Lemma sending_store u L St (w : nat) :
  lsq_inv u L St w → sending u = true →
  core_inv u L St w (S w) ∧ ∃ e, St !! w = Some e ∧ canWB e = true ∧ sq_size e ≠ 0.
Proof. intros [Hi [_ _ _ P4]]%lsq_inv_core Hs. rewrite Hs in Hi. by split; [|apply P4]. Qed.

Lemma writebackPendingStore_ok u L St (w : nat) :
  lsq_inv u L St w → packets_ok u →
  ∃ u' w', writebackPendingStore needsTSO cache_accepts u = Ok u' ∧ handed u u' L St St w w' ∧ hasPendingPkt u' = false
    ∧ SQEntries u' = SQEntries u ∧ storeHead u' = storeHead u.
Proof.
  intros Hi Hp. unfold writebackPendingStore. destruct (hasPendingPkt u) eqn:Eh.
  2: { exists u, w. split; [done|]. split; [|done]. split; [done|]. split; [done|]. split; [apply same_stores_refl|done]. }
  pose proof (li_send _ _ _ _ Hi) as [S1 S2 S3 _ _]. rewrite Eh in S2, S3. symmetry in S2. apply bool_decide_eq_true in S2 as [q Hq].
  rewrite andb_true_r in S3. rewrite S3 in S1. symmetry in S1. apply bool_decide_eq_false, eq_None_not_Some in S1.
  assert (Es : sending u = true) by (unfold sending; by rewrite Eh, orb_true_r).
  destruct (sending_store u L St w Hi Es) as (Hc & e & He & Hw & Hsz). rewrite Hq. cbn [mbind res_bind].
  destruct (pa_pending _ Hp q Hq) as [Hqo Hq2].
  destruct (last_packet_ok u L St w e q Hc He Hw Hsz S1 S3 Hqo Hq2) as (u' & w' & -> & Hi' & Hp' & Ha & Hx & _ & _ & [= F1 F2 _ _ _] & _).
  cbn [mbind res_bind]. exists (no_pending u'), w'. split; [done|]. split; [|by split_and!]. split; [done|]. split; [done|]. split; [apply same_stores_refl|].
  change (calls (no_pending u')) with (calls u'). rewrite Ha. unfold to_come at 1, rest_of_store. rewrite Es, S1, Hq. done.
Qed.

(WHAT YOU HAVE TO DO) Whenever the word "intros" shows up in a line, that line counts. Say how many lines of the data count, giving the number alone.

(RESPONSE AREA) 2